Bershad Eric M, Anand Aashish, DeSantis Stacia M, Yang Ming, Tang Rosa A, Calvillo Eusebia, Malkin-Gosdin Leslie, Foroozan Rod, Damani Rahul, Maldonado Nelson, Gupta Pramod, Tan Benedict, Venkatasubba Rao Chethan P, Suarez Jose I, Clark Jonathan B, Sutton Jeffrey P, Donoviel Dorit B
Department of Neurology, Baylor College of Medicine, Houston, Texas, USA; Center for Space Medicine, Baylor College of Medicine, Houston, Texas, USA.

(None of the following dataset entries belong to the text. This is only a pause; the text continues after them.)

(* ===== verification/AuxPow.v ===== *)
(** * Block headers and merged mining ([primitives/pureheader.h],
      [primitives/block.h], [auxpow.cpp], [dogecoin.cpp])

    The version field with its chain id and its flag, the hash and the proof
    of work of a header, the auxiliary proof of work with its checks, the
    serialization of headers and blocks, and the genesis blocks of
    [chainparams.cpp].  Error messages are only logged and are left out. *)

From S2P Require Import Prelude ArithUint256 StrEncodings Uint256 Amount Merkle Chain Params Pow Tx Script Serialize Hashes Scrypt Interpreter.
From stdpp Require Import list gmap.
#[local] Open Scope Z_scope.

(** ** Pure headers *)

Definition VERSION_AUXPOW : Z := Z.shiftl 1 8.
Definition VERSION_CHAIN_START : Z := Z.shiftl 1 16.

Definition CPureBlockHeader_null : CPureBlockHeader :=
  {| hVersion := 0; hashPrevBlock := uint256_null; hMerkleRoot := uint256_null; hTime := 0; hBits := 0; hNonce := 0 |}.
Definition header_IsNull (h : CPureBlockHeader) : bool := hBits h =? 0.
Definition set_hVersion (v : Z) (h : CPureBlockHeader) : CPureBlockHeader :=
  {| hVersion := v; hashPrevBlock := hashPrevBlock h; hMerkleRoot := hMerkleRoot h; hTime := hTime h; hBits := hBits h; hNonce := hNonce h |}.
Definition set_hMerkleRoot (r : uint256) (h : CPureBlockHeader) : CPureBlockHeader :=
  {| hVersion := hVersion h; hashPrevBlock := hashPrevBlock h; hMerkleRoot := r; hTime := hTime h; hBits := hBits h; hNonce := hNonce h |}.

Definition GetBaseVersion (ver : Z) : Z := Z.rem ver VERSION_AUXPOW.
Definition GetChainId (h : CPureBlockHeader) : Z := Z.shiftr (hVersion h) 16.
Definition IsAuxpow (h : CPureBlockHeader) : bool := negb (Z.land (hVersion h) VERSION_AUXPOW =? 0).
Definition SetChainId (chainId : Z) (h : CPureBlockHeader) : CPureBlockHeader :=
  set_hVersion (Z.lor (Z.rem (hVersion h) VERSION_CHAIN_START) (i32 (chainId * VERSION_CHAIN_START))) h.
Definition SetAuxpowFlag (auxpow : bool) (h : CPureBlockHeader) : CPureBlockHeader :=
  set_hVersion (if auxpow then Z.lor (hVersion h) VERSION_AUXPOW else Z.land (hVersion h) (Z.lnot VERSION_AUXPOW)) h.
Definition SetBaseVersion (nBaseVersion nChainId : Z) (h : CPureBlockHeader) : outcome CPureBlockHeader :=
  _ ← assert_ ((1 <=? nBaseVersion) && (nBaseVersion <? VERSION_AUXPOW));
  _ ← assert_ (negb (IsAuxpow h));
  Ret (set_hVersion (Z.lor nBaseVersion (i32 (nChainId * VERSION_CHAIN_START))) h).
Definition IsLegacy (h : CPureBlockHeader) : bool := (hVersion h =? 1) || ((hVersion h =? 2) && (GetChainId h =? 0)).

Definition ser_CPureBlockHeader (h : CPureBlockHeader) : list Z :=
  ser_writedata32 (hVersion h) ++ hashPrevBlock h ++ hMerkleRoot h ++ ser_writedata32 (hTime h) ++ ser_writedata32 (hBits h)
  ++ ser_writedata32 (hNonce h).
Definition unser_CPureBlockHeader : reader CPureBlockHeader :=
  v ← ser_readdata32; p ← read 32; r ← read 32; t ← ser_readdata32; b ← ser_readdata32; n ← ser_readdata32;
  mret {| hVersion := i32 v; hashPrevBlock := p; hMerkleRoot := r; hTime := t; hBits := b; hNonce := n |}.

(** [SerializeHash]; the memory of the fields, from [nVersion] on, is their
    serialization on a little-endian machine. *)
Definition header_GetHash (h : CPureBlockHeader) : uint256 := CHash256 (ser_CPureBlockHeader h).
Definition GetPoWHash (h : CPureBlockHeader) : uint256 := scrypt_1024_1_1_256 (ser_CPureBlockHeader h).

(** ** Transactions and their hashes *)

Definition ComputeHash (tx : CTransaction) : uint256 := CHash256 (SerializeTransaction false tx).
(** [CTransaction(CMutableTransaction)]. *)
Definition MakeTransaction (nVersion : Z) (ins : list CTxIn) (outs : list CTxOut) (lock : Z) : CTransaction :=
  let tx := mkTransaction nVersion ins outs lock uint256_null in
  mkTransaction nVersion ins outs lock (ComputeHash tx).
Definition GetWitnessHash (tx : CTransaction) : uint256 :=
  if negb (HasWitness tx) then GetHash tx else CHash256 (SerializeTransaction true tx).
Definition unser_CTransaction (fAllowWitness : bool) : reader CTransaction :=
  '(v, ins, outs, lock) ← UnserializeTransaction fAllowWitness; mret (MakeTransaction v ins outs lock).

(** [Hash(p1begin, p1end, p2begin, p2end)] of [hash.h] on two hashes. *)
Definition Hash2 (a b : uint256) : uint256 := CHash256 (a ++ b).

(** ** Auxiliary proofs of work *)

Definition pchMergedMiningHeader : list Z := [0xfa; 0xbe; chr "m"; chr "m"].

Record CMerkleTx := mkMerkleTx { m_tx : CTransaction; hashBlock : uint256; vMerkleBranch : list uint256; m_nIndex : Z }.
Record CAuxPow := mkAuxPow {
  merkleTx : CMerkleTx; vChainMerkleBranch : list uint256; nChainIndex : Z; parentBlock : CPureBlockHeader }.
Record CBlockHeader := mkHeader { pure :> CPureBlockHeader; auxpow : option CAuxPow }.
Record CBlock := mkBlock { b_header : CBlockHeader; b_vtx : list CTransaction; fChecked : bool }.

(** The constructor [CMerkleTx(tx)]. *)
Definition CMerkleTx_new (tx : CTransaction) : CMerkleTx := mkMerkleTx tx uint256_null [] (-1).
Definition ABANDON_HASH : uint256 := uint256S (str "0000000000000000000000000000000000000000000000000000000000000001").
Definition hashUnset (m : CMerkleTx) : bool := IsNull (hashBlock m) || blob_eq (hashBlock m) ABANDON_HASH.
Definition isAbandoned (m : CMerkleTx) : bool := blob_eq (hashBlock m) ABANDON_HASH.
Definition setAbandoned (m : CMerkleTx) : CMerkleTx := mkMerkleTx (m_tx m) ABANDON_HASH (vMerkleBranch m) (m_nIndex m).
Definition SetMerkleBranch (b : CBlockIndex) (posInBlock : Z) (m : CMerkleTx) : CMerkleTx :=
  mkMerkleTx (m_tx m) (phashBlock b) (vMerkleBranch m) posInBlock.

Department of Neurology, Baylor College of Medicine, Houston, Texas, USA.
World Neurosurg. 2016 May;89:647-653.e1. doi: 10.1016/j.wneu.2015.11.102. Epub 2015 Dec 25.
Noninvasive intracranial pressure (ICP) measurement would represent a major advance for patients with neurological problems. The Vittamed ICP meter is an ultrasound-based device reported to have high agreement with lumbar puncture cerebrospinal fluid (CSF) pressure measurement. However, previous studies included mostly patients with normal levels of ICP. The purpose of our study was to perform an independent clinical validation study of a transcranial Doppler-based noninvasive ICP meter in patients anticipated to have a wide range of ICP.
In a prospective cross-sectional design, we simultaneously measured ICP with the Vittamed device and the invasive lumbar CSF pressure. The operator of each procedure was blinded to the result of the other method. Data were analyzed using Bland-Altman plots, Pearson correlation coefficients, and receiver operator characteristic curves.
Twenty-four independent paired measurements of Vittamed and lumbar CSF pressure were obtained; with mean absolute difference between paired measures of 4.5 mmHg (standard deviation 3.1). The 95% limits of agreement were -10.5 to +11.0. The systematic bias (mean of paired differences) was negligible at 0.25 mmHg. The sensitivity, specificity, and area under the curve for ICP >20 mmHg were 0.73, 0.77, and 0.71, respectively.
The Vittamed ICP meter had fair agreement with lumbar CSF pressure measurement. The wide limits of agreement would preclude using this version of the device as a stand-alone method for ICP determination, but may be useful if combined with other ICP screening methods. Ongoing improvements to the Vittamed hardware and software may lead to improvements in accuracy and clinical utility of this device.
无创颅内压(ICP)测量对神经系统疾病患者而言将是一项重大进展。Vittamed ICP测量仪是一种基于超声的设备,据报道其与腰椎穿刺脑脊液(CSF)压力测量具有高度一致性。然而,先前的研究主要纳入了颅内压水平正常的患者。我们研究的目的是对一种基于经颅多普勒的无创ICP测量仪在预计颅内压范围广泛的患者中进行独立的临床验证研究。
采用前瞻性横断面设计,我们同时使用Vittamed设备和有创腰椎脑脊液压力测量法测量颅内压。每个测量过程的操作人员对另一种方法的结果均不知情。使用Bland-Altman图、Pearson相关系数和受试者操作特征曲线对数据进行分析。
获得了24对Vittamed测量值与腰椎脑脊液压力的独立配对测量数据;配对测量值之间的平均绝对差值为4.5 mmHg(标准差3.1)。95%一致性界限为-10.5至+11.0。系统偏差(配对差值的均值)在0.25 mmHg时可忽略不计。对于颅内压>20 mmHg,其敏感性、特异性和曲线下面积分别为0.73、0.77和0.71。
Vittamed ICP测量仪与腰椎脑脊液压力测量具有中等程度的一致性。较宽的一致性界限使得不能将该版本的设备作为独立的颅内压测定方法,但如果与其他颅内压筛查方法联合使用可能会有用。对Vittamed硬件和软件的持续改进可能会提高该设备的准确性和临床实用性。